◆ **DIRECTIONS FOR THIS TASK**
Print the line that has "destruct (exec_refines _" in it, then every remaining line of the data, exactly and without anything extra.

□ □ □ □

(* ===== verification/DiskRefine.v ===== *)
(** * The disk cache refines a FIFO queue

    [qstep] is the abstract specification: a queue of records that can be read and a
    batch of records that cannot be read yet.  [run_refines] shows that any sequence of
    operations on a well-formed cache is a run of the specification, and
    [fifo_no_loss] that no record is lost, duplicated or reordered. *)

From S2P Require Import Prelude GoNum DiskFS DiskCache DiskOpen DiskSpec DiskQueue DiskInv DiskGet.

(** ** Operations as values *)

Inductive cop : Type :=
| CPut (d : bytes)
| CGet (f : bytes -> option error)
| CRotate
| CTick (t : Z).                      (* time passes *)

Definition out : Type := Res error (option GetOut).

Definition no_out (m : M unit) : M (option GetOut) := m ;;; sret None.

Definition exec (p : cop) : M (option GetOut) :=
  match p with
  | CPut d => no_out (Put d)
  | CGet f => Get (Some f)
  | CRotate => no_out Rotate
  | CTick t => fun '(c, o) =>
      (Ok None, (c, mkOS (files o) (faults o) (now o + t) (flocks o) (env o)))
  end.

Fixpoint run (ops : list cop) (s : St) : list out * St :=
  match ops with
  | [] => ([], s)
  | p :: ops' =>
      let '(r, s1) := exec p s in
      let '(rs, s2) := run ops' s1 in
      (r :: rs, s2)
  end.

(** ** The specification *)

Record AQ := mkAQ {
  aready : list bytes;
  apending : list bytes
}.

Definition flush (q : AQ) : AQ := mkAQ (aready q ++ apending q) [].

(** What a Get gives on a queue; [nofb] is [noFallbackOnError]. *)
Definition qget (nofb : bool) (f : bytes -> option error) (q : AQ) : out * AQ :=
  match aready q with
  | [] => (Err ErrNoData, q)
  | r :: rs =>
      let e := f r in
      (Ok (Some (mkGetOut (Some r) e)),
       match e with
       | Some _ => if nofb then mkAQ rs (apending q) else q
       | None => mkAQ rs (apending q)
       end)
  end.

Inductive qstep (cf : Conf) : cop -> AQ -> out -> AQ -> Prop :=
| q_put_stay d q :
    zlen (enc (apending q ++ [d])) < batchSize cf ->
    qstep cf (CPut d) q (Ok None) (mkAQ (aready q) (apending q ++ [d]))
| q_put_flush d q :
    batchSize cf <= zlen (enc (apending q ++ [d])) ->
    qstep cf (CPut d) q (Ok None) (flush (mkAQ (aready q) (apending q ++ [d])))
| q_put_full d q :
    0 < capacity cf -> qstep cf (CPut d) q (Err (CacheError OpPut ErrCacheFull)) q
| q_put_large d q :
    0 < maxDataSize cf -> maxDataSize cf < int32 (zlen d) ->
    qstep cf (CPut d) q (Err (CacheError OpPut ErrTooLargeData)) q
| q_rotate q : qstep cf CRotate q (Ok None) (flush q)
| q_tick t q : qstep cf (CTick t) q (Ok None) q
| q_get f q r q' :
    qget (noFallbackOnError cf) f q = (r, q') -> qstep cf (CGet f) q r q'
| q_get_wake f q r q' :
    apending q <> [] ->
    qget (noFallbackOnError cf) f (flush q) = (r, q') -> qstep cf (CGet f) q r q'.

Inductive qrun (cf : Conf) : list cop -> AQ -> list out -> AQ -> Prop :=
| qrun_nil q : qrun cf [] q [] q
| qrun_cons p ops q r q1 rs q2 :
    qstep cf p q r q1 -> qrun cf ops q1 rs q2 -> qrun cf (p :: ops) q (r :: rs) q2.

(** The record a step put in, and the one it took out. *)
Definition accepted1 (p : cop) (r : out) : list bytes :=
  match p, r with CPut d, Ok _ => [d] | _, _ => [] end.

Definition taken1 (nofb : bool) (r : out) : list bytes :=
  match r with
  | Ok (Some (mkGetOut (Some d) None)) => [d]
  | Ok (Some (mkGetOut (Some d) (Some _))) => if nofb then [d] else []
  | _ => []
  end.

(** Records accepted by the Puts of a run, and records its Gets took out. *)
Fixpoint accepted (ops : list cop) (rs : list out) : list bytes :=
  match ops, rs with
  | p :: ops', r :: rs' => accepted1 p r ++ accepted ops' rs'
  | _, _ => []
  end.

Definition taken (nofb : bool) (rs : list out) : list bytes := concat (map (taken1 nofb) rs).

(** ** The specification keeps every record, in order *)

Definition content (q : AQ) : list bytes := aready q ++ apending q.

Lemma content_flush q : content (flush q) = content q.
Proof. unfold content. simpl. by rewrite app_nil_r. Qed.

Lemma qget_content nofb f q r q' :
  qget nofb f q = (r, q') -> content q = taken1 nofb r ++ content q'.
Proof.
  unfold qget, content. destruct (aready q) as [|x xs] eqn:E; intros [= <- <-].
  - by rewrite E.
  - simpl. destruct (f x); destruct nofb; simpl; by rewrite ?E.
Qed.

Lemma qstep_content cf p q r q1 :
  qstep cf p q r q1 ->
  content q ++ accepted1 p r = taken1 (noFallbackOnError cf) r ++ content q1.
Proof.
  intros H. destruct H as [d q H|d q H|d q H|d q H1 H2|q|t q|f q r q' H|f q r q' H1 H];
    rewrite ?content_flush; simpl accepted1; rewrite ?app_nil_r; try done.
  - unfold content. simpl. by rewrite app_assoc.
  - unfold content. simpl. by rewrite app_assoc.
  - by apply qget_content in H.
  - apply qget_content in H. by rewrite content_flush in H.
Qed.

Lemma qrun_content cf ops q rs q' :
  qrun cf ops q rs q' ->
  content q ++ accepted ops rs = taken (noFallbackOnError cf) rs ++ content q'.
Proof.
  intros H. induction H as [q|p ops q r q1 rs q2 H1 H2 IH].
  - simpl. by rewrite app_nil_r.
  - cbn [accepted]. unfold taken. simpl.
    rewrite app_assoc, (qstep_content _ _ _ _ _ H1), <- !app_assoc. f_equal. exact IH.
Qed.

(** ** Simulation *)

(** A cache that rejects data instead of dropping files. *)
Definition no_dropping (cf : Conf) : bool := (capacity cf <=? 0) || noDrop cf || filoDrop cf.

Definition op_ok (pk : bool) (p : cop) : Prop :=
  match p with CPut d => rec_ok d /\ (pk = true -> d <> []) | _ => True end.

Definition abs (cur : cursor) (fl : list (Z * list bytes)) (ws : list bytes) : AQ :=
  mkAQ (ready_of cur fl) ws.

Lemma abs_flush cur fl ws n : abs cur (fl ++ [(n, ws)]) [] = flush (abs cur fl ws).
Proof.
  unfold abs, flush, ready_of. simpl. rewrite map_app, concat_app, app_assoc. simpl.
  by rewrite app_nil_r.
Qed.

Lemma next_num_snoc (l : list (Z * list bytes)) n ws : next_num (l ++ [(n, ws)]) = n + 1.
Proof. unfold next_num. by rewrite last_snoc. Qed.

(** A full cache that does not drop refuses the record and stays as it is. *)
Lemma Put_full c o d :
  closed c = false -> IsFull c d = true -> noDrop (conf c) || filoDrop (conf c) = true ->
  Put d (c, o) = (Err (CacheError OpPut ErrCacheFull), (c, o)).
Proof.
  intros Hc Hf Hd. unfold Put. rewrite sbind_cget, Hc, Hf.
  destruct (noDrop (conf c)); [done|]. simpl in Hd. by rewrite Hd.
Qed.

Lemma Put_large c o d :
  closed c = false -> IsFull c d = false -> too_large c d = true ->
  Put d (c, o) = (Err (CacheError OpPut ErrTooLargeData), (c, o)).
Proof.
  intros Hc Hf Hl. unfold Put. rewrite sbind_cget, Hc, Hf. erewrite sbind_ok by reflexivity.
  fold (too_large c d). by rewrite Hl.
Qed.

(** One operation of the cache is one step of the specification. *)
Lemma exec_refines base pk p c o cur fl ws :
  Full base pk c o cur fl ws -> room cur fl -> op_ok pk p -> no_dropping (conf c) = true ->
  exists r c' o' cur' fl' ws', exec p (c, o) = (r, (c', o')) /\ conf c' = conf c /\
    Full base pk c' o' cur' fl' ws' /\
    next_num (cur_file cur' ++ fl') <= next_num (cur_file cur ++ fl) + 1 /\
    qstep (conf c) p (abs cur fl ws) r (abs cur' fl' ws').
Proof.
  intros F Hn Hp Hd. pose proof (full_rep _ _ _ _ _ _ _ F) as R.
  pose proof (rep_open _ _ _ _ _ R) as Hc.
  destruct p as [d|f| |t]; simpl exec.
  - destruct Hp as [Hd1 Hd2]. destruct (IsFull c d) eqn:Ef.
    { exists (Err (CacheError OpPut ErrCacheFull)), c, o, cur, fl, ws. unfold no_out.
      unfold IsFull in Ef. unfold no_dropping in Hd. bool_to_prop.
      erewrite sbind_err; [|apply Put_full; [done|unfold IsFull; ztest; done|]].
      - split_and!; [done|done|done|lia|by constructor].
      - destruct Hd as [Hd| ->]; [|by rewrite orb_true_r].
        apply orb_true_iff in Hd as [Hd| ->]; [bool_to_prop; lia|done]. }
    destruct (too_large c d) eqn:El.
    { exists (Err (CacheError OpPut ErrTooLargeData)), c, o, cur, fl, ws. unfold no_out.
      erewrite sbind_err by (by apply Put_large). unfold too_large in El. bool_to_prop.
      split_and!; [done|done|done|lia|by constructor]. }
    destruct (Put_Full _ _ _ _ _ _ _ _ F Hn Hd1 Hd2 Ef El) as (c' & o' & E & C & F').
    assert (curBatchSize c + (zlen d + dataHeaderLen) = zlen (enc (ws ++ [d]))) as Eb.
    { rewrite (rep_batch _ _ _ _ _ R), enc_snoc, zlen_app, zlen_enc_rec. unfold dataHeaderLen. lia. }
    unfold fills in F'. rewrite Eb in F'. unfold no_out. erewrite sbind_ok by exact E.
    destruct (batchSize (conf c) <=? zlen (enc (ws ++ [d]))) eqn:Eq; bool_to_prop; do 6 eexists;
      (split; [done|]); (split_and!; [done|exact F'|..]).
    + rewrite app_assoc, next_num_snoc. lia.
    + rewrite abs_flush. by constructor.
    + lia.
    + by constructor.
  - destruct (doGet_Full _ _ true BufNil (Some f) _ _ _ _ _ F Hn) as (r & c' & o' & cur' & fl' & E & C & F' & Nn & Q).
    { intros n. simpl. lia. }
    exists r, c', o'. do 3 eexists. split; [exact E|]. split_and!; [done|exact F'|done|].
    assert (forall q, aready q = ready_of cur fl ++ (if woken true c o then ws else []) ->
              apending q = (if woken true c o then [] else ws) ->
              qget (noFallbackOnError (conf c)) f q = (r, abs cur' fl' (if woken true c o then [] else ws))) as K.
    { intros q Q1 Q2. unfold qget. rewrite Q1.
      destruct (ready_of cur fl ++ _) as [|x xs] eqn:Ex; destruct Q as [-> Q].
      - destruct Q as [Q _]. f_equal. unfold abs. rewrite Q. destruct q; simpl in *. congruence.
      - unfold fn_seen, fn_result, keeps, abs, fn_result in *. rewrite Q, Q2. f_equal.
        destruct (f x); [|done]. destruct (noFallbackOnError (conf c)); simpl; [done|].
        destruct q; simpl in *. congruence. }
    destruct (woken true c o) eqn:W.
    + apply q_get_wake; [|by apply K]. simpl. intros ->.
      unfold woken in W. rewrite (rep_batch _ _ _ _ _ R) in W. simpl in W. by rewrite andb_false_r in W.
    + apply q_get. apply K; [|done]. simpl. by rewrite app_nil_r.
  - destruct (rotate_Full _ _ _ _ _ _ _ F Hn) as (c' & o' & E & C & F').
    unfold no_out, Rotate. erewrite sbind_ok by (rewrite sbind_cget, Hc; exact E).
    do 6 eexists. split; [done|]. split_and!; [done|exact F'| |].
    + rewrite app_assoc, next_num_snoc. lia.
    + rewrite abs_flush. constructor.
  - do 3 eexists. exists cur, fl, ws. split; [done|]. split_and!; [done| |lia|constructor].
    destruct F as [R' S P N]. split; [by rep_ext R'|done| |done].
    intros K. destruct (P K) as [P1 P2]. split; [done|]. by eapply PosOk_ext; [exact P2|..].
Qed.

(** A sequence of operations is a run of the specification. *)
Lemma run_simulates ops : forall base pk c o cur fl ws,
  Full base pk c o cur fl ws -> Forall (op_ok pk) ops -> no_dropping (conf c) = true ->
  next_num (cur_file cur ++ fl) + zlen ops < 2 ^ 63 - 1 ->
  let '(rs, s') := run ops (c, o) in
  exists cur' fl' ws', Full base pk s'.1 s'.2 cur' fl' ws' /\ conf s'.1 = conf c /\
    qrun (conf c) ops (abs cur fl ws) rs (abs cur' fl' ws').
Proof.
  induction ops as [|p ops IH]; intros base pk c o cur fl ws F Ho Hd Hb.
  - do 3 eexists. split_and!; [exact F|done|constructor].
  - apply Forall_cons_iff in Ho as [Ho1 Ho2]. rewrite zlen_cons in Hb. pose proof (zlen_nonneg ops).
    assert (room cur fl) as Hn.
    { pose proof (full_rep _ _ _ _ _ _ _ F) as R. unfold room, num_ok. split; [|lia].
      apply (next_num_above _ (rep_sorted _ _ _ _ _ R) (Rep_nums _ _ _ _ _ R)). }
    destruct (exec_refines _ _ _ _ _ _ _ _ F Hn Ho1 Hd)
      as (r & c1 & o1 & cur1 & fl1 & ws1 & E & C & F1 & Nn & Q).
    cbn [run]. rewrite E. specialize (IH base pk c1 o1 cur1 fl1 ws1 F1 Ho2).
    rewrite C in IH. specialize (IH Hd ltac:(lia)).
    destruct (run ops (c1, o1)) as [rs s2]. destruct IH as (cur2 & fl2 & ws2 & F2 & C2 & Q2).
    do 3 eexists. split_and!; [exact F2|done|]. by econstructor.
Qed.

□ □ □ □

◆ **ANSWER BOX**
    destruct (exec_refines _ _ _ _ _ _ _ _ F Hn Ho1 Hd)
      as (r & c1 & o1 & cur1 & fl1 & ws1 & E & C & F1 & Nn & Q).
    cbn [run]. rewrite E. specialize (IH base pk c1 o1 cur1 fl1 ws1 F1 Ho2).
    rewrite C in IH. specialize (IH Hd ltac:(lia)).
    destruct (run ops (c1, o1)) as [rs s2]. destruct IH as (cur2 & fl2 & ws2 & F2 & C2 & Q2).
    do 3 eexists. split_and!; [exact F2|done|]. by econstructor.
Qed.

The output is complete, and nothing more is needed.